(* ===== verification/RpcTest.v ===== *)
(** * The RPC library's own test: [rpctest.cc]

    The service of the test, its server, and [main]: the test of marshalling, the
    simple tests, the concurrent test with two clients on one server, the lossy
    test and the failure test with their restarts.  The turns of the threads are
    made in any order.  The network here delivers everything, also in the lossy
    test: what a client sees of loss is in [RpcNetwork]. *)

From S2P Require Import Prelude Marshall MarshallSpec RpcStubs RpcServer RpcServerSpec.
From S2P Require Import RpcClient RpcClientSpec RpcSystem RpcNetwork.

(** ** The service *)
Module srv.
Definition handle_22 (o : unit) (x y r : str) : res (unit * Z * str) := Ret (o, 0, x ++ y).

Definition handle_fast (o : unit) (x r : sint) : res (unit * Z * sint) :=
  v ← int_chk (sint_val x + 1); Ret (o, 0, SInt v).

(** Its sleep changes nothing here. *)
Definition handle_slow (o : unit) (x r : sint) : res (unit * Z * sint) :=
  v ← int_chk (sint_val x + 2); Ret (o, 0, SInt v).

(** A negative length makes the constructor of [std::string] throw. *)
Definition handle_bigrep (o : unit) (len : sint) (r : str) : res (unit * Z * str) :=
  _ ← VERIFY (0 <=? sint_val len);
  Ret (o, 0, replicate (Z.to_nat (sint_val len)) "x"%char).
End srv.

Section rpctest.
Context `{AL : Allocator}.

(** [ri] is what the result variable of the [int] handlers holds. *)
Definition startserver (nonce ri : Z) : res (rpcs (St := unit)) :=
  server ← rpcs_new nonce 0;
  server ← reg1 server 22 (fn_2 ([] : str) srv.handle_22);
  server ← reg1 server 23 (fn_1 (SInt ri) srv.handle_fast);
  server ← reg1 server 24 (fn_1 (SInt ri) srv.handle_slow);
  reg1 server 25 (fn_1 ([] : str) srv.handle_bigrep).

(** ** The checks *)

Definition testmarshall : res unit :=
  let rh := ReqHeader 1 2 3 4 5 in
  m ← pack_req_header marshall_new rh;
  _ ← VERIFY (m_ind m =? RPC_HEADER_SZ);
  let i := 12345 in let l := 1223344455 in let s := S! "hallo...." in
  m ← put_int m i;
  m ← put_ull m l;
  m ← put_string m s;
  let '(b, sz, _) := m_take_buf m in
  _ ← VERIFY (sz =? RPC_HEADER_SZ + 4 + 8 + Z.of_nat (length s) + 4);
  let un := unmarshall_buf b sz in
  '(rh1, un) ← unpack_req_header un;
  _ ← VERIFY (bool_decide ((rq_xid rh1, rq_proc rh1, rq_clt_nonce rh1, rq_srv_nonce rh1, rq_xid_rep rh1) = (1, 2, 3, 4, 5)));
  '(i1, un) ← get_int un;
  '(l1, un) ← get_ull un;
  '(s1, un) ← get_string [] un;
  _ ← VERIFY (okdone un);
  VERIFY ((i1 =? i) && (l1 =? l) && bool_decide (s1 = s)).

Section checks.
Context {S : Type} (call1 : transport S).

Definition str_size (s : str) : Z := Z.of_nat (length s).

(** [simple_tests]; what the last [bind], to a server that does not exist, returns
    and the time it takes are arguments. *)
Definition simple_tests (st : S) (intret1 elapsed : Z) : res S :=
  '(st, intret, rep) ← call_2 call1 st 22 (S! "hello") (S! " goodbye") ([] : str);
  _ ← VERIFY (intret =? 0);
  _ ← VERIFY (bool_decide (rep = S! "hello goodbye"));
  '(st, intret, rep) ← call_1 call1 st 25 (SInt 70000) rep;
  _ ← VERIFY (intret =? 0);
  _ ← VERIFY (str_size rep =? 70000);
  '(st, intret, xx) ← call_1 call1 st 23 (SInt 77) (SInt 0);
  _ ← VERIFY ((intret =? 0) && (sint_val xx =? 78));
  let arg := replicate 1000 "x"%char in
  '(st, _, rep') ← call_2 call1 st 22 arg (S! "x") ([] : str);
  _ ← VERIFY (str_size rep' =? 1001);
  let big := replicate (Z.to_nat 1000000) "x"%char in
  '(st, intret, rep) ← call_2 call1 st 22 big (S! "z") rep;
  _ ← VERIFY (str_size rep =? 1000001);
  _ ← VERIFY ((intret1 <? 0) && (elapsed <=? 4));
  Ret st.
┄┄┄┄┄┄┄┄┄┄
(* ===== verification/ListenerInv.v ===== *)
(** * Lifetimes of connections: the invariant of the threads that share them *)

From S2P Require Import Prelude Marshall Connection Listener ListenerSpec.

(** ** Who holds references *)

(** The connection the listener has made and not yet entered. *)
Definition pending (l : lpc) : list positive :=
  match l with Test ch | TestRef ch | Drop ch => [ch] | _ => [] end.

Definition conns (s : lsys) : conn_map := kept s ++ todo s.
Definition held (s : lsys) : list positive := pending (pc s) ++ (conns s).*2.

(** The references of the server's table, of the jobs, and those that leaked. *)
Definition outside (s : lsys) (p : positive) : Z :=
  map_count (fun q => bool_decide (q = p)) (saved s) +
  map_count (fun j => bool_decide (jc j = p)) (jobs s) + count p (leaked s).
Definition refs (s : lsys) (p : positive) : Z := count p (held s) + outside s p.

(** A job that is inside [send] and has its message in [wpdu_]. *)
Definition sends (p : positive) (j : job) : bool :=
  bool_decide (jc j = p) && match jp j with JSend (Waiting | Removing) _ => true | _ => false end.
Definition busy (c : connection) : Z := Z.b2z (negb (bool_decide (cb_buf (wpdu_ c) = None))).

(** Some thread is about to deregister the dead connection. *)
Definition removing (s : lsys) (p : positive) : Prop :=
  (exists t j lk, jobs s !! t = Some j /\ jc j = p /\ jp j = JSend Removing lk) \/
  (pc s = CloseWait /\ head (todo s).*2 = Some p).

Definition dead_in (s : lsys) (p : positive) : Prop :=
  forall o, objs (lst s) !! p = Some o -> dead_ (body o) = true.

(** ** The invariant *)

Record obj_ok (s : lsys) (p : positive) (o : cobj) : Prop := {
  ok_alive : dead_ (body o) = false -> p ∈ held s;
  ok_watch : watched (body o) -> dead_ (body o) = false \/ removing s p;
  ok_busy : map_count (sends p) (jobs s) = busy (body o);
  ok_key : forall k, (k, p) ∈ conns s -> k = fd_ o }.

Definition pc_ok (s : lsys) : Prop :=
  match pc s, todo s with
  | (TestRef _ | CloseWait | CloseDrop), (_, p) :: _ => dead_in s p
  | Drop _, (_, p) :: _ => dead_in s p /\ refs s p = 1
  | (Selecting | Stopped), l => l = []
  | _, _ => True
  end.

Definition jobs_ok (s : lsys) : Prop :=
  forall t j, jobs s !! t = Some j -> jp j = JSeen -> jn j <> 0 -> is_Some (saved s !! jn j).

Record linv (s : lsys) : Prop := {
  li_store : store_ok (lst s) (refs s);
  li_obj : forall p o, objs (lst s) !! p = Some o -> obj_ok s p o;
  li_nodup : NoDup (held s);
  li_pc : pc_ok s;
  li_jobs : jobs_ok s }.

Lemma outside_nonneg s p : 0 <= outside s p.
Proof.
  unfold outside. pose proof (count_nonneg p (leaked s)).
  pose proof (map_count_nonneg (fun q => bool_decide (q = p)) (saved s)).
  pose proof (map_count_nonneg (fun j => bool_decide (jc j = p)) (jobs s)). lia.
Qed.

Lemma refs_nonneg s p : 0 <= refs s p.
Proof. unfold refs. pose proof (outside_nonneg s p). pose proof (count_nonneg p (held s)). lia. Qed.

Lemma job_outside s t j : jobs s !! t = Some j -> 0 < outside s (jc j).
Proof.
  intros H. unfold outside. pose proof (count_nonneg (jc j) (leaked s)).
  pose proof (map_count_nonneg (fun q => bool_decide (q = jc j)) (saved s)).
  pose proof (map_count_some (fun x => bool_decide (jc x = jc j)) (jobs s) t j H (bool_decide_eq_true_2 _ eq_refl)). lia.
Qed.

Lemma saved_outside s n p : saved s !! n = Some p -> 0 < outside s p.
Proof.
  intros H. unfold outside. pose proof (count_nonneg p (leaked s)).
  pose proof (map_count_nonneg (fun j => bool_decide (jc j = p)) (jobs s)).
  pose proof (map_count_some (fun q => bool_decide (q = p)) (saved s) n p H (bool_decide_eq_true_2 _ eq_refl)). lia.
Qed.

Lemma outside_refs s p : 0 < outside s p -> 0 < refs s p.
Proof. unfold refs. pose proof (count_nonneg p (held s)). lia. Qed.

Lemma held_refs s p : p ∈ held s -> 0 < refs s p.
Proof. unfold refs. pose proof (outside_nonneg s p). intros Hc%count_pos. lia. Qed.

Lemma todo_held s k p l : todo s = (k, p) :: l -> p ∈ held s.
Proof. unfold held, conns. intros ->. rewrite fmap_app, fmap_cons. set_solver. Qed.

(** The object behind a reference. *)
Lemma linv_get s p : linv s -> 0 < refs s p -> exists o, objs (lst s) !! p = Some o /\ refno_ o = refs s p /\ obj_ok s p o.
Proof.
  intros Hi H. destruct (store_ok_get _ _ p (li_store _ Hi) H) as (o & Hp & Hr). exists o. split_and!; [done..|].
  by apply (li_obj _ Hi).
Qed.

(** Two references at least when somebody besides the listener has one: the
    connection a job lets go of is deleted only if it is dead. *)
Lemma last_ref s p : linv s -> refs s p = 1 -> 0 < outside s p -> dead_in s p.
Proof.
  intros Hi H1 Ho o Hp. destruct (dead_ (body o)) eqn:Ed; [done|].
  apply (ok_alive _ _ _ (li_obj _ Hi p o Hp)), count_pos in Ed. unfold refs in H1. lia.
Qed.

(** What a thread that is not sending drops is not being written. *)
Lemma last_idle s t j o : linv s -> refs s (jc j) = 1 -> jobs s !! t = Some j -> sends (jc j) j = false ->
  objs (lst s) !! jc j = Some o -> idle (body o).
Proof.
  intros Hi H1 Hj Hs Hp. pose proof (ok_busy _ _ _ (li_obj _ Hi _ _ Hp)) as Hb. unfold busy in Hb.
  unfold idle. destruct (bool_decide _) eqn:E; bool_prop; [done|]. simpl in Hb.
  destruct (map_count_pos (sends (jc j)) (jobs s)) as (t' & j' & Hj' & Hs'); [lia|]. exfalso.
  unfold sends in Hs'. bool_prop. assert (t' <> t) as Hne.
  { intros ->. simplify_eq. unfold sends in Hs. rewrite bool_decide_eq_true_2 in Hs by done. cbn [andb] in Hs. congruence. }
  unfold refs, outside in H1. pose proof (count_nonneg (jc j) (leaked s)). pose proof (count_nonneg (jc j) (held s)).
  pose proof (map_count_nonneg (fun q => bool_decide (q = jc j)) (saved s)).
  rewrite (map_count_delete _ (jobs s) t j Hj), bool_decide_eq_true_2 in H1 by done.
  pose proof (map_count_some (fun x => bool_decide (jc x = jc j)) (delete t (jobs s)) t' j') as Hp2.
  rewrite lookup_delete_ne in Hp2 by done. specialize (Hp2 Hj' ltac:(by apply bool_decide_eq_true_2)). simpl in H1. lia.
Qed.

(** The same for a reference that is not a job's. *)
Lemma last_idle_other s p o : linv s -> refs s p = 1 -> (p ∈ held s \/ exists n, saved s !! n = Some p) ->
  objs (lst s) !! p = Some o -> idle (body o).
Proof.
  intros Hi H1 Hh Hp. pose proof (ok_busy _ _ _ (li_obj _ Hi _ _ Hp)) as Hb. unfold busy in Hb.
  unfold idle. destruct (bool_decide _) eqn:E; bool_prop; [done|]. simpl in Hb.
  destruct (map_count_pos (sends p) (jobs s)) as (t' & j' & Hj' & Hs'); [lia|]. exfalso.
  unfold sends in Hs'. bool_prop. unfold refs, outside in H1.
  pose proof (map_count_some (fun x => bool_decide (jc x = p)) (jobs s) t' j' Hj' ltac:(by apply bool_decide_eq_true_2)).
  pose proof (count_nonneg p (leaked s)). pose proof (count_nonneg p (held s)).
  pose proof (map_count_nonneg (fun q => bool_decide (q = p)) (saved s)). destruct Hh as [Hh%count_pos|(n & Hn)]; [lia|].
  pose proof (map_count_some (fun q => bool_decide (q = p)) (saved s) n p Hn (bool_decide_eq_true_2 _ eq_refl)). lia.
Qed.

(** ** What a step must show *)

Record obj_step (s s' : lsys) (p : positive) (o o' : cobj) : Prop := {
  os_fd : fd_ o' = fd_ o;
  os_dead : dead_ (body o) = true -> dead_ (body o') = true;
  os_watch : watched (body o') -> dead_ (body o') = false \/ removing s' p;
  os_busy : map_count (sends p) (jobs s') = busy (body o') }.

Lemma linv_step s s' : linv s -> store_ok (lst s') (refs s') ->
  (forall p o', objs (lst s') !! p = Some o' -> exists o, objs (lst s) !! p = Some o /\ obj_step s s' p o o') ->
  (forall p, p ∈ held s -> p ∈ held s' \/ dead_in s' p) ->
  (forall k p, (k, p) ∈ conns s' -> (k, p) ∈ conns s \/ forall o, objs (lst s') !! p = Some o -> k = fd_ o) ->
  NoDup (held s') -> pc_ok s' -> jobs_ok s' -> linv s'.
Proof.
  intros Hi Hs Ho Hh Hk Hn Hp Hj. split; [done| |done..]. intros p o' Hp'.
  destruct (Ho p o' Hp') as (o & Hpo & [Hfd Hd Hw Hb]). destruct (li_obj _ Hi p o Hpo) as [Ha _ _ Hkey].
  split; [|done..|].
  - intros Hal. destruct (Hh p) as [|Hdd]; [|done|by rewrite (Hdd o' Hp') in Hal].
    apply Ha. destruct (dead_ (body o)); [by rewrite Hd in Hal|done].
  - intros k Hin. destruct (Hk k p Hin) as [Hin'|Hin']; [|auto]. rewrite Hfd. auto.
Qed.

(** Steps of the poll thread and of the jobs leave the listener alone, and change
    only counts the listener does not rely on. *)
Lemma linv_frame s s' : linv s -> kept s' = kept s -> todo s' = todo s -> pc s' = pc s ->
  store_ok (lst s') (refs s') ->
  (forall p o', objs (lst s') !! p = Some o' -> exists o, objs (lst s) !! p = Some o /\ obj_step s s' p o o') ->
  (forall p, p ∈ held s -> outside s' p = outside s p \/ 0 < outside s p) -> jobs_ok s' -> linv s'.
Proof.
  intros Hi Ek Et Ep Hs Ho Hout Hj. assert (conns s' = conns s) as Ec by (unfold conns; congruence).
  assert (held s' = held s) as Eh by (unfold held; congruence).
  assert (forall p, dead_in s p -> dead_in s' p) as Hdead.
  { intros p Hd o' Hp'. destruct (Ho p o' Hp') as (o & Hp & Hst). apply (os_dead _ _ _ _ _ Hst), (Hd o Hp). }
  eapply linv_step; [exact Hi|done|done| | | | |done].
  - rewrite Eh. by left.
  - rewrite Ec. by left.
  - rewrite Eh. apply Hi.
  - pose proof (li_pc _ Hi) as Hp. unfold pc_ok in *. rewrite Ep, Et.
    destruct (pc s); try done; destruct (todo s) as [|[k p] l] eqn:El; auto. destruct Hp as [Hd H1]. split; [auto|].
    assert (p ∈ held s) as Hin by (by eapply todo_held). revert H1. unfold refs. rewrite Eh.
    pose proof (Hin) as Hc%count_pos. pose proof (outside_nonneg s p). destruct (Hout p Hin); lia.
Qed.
┄┄┄┄┄┄┄┄┄┄
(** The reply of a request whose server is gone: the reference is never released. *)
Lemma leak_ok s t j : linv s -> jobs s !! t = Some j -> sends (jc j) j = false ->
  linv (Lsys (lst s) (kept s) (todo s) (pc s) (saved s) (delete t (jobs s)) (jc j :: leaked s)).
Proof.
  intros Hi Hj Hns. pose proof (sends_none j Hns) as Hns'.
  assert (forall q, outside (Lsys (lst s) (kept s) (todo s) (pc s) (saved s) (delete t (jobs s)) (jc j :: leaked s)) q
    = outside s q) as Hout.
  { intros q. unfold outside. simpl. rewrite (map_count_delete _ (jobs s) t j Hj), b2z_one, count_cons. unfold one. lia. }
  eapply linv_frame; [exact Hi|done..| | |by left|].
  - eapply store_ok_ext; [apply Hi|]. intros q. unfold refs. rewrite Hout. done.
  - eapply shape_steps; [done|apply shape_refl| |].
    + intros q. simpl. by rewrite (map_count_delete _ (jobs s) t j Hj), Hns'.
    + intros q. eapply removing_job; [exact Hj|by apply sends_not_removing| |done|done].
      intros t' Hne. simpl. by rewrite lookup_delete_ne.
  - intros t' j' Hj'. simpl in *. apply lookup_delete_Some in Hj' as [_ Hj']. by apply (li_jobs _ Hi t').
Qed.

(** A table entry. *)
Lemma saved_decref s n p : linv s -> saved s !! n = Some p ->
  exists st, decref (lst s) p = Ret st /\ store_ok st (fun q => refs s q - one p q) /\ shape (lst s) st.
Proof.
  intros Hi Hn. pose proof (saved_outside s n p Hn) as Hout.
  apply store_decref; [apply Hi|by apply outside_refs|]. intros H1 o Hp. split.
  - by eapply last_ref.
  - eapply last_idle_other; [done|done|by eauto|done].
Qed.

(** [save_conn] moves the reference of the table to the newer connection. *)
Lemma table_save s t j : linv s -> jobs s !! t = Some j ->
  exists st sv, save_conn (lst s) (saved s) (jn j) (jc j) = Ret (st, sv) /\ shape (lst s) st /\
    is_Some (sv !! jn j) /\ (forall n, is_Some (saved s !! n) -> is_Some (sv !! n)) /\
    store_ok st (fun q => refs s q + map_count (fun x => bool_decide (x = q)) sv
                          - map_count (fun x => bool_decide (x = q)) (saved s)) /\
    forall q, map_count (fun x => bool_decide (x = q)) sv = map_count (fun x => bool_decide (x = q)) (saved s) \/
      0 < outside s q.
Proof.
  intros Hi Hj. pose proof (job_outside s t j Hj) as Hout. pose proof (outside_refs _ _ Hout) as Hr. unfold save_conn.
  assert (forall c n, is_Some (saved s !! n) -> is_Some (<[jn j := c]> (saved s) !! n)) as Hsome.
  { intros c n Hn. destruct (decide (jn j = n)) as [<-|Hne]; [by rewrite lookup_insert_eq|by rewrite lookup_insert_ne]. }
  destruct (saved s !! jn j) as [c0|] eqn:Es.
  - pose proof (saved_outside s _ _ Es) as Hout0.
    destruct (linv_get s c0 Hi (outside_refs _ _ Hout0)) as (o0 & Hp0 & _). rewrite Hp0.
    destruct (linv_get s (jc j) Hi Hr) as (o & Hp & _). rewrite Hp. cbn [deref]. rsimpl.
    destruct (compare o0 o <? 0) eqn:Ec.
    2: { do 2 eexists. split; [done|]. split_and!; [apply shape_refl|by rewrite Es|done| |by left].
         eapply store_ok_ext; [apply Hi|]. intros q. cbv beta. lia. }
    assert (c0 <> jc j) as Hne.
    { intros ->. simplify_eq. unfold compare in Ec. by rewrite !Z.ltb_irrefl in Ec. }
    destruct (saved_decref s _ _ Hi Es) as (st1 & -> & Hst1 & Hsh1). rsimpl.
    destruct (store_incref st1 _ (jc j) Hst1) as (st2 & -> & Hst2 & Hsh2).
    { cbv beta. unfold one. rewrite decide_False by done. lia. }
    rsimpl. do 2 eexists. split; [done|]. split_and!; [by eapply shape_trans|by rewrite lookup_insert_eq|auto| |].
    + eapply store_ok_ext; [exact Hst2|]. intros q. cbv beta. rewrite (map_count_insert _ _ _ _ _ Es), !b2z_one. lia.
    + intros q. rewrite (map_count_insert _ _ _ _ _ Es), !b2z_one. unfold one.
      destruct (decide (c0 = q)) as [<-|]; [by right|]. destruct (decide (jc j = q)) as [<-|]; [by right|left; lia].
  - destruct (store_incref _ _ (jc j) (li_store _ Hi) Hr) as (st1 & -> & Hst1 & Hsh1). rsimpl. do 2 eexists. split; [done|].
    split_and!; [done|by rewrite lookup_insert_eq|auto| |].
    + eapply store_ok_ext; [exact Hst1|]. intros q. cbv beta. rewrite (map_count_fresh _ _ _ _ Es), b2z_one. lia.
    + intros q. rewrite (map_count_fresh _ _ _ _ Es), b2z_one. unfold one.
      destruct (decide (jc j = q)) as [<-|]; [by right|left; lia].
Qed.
┄┄┄┄┄┄┄┄┄┄
* **TASK STATEMENT**
Collect every line with the string "kept" from the records, and copy each.

* **ANSWER TO THIS PROBLEM**
Definition conns (s : lsys) : conn_map := kept s ++ todo s.
Lemma linv_frame s s' : linv s -> kept s' = kept s -> todo s' = todo s -> pc s' = pc s ->
  linv (Lsys (lst s) (kept s) (todo s) (pc s) (saved s) (delete t (jobs s)) (jc j :: leaked s)).
  assert (forall q, outside (Lsys (lst s) (kept s) (todo s) (pc s) (saved s) (delete t (jobs s)) (jc j :: leaked s)) q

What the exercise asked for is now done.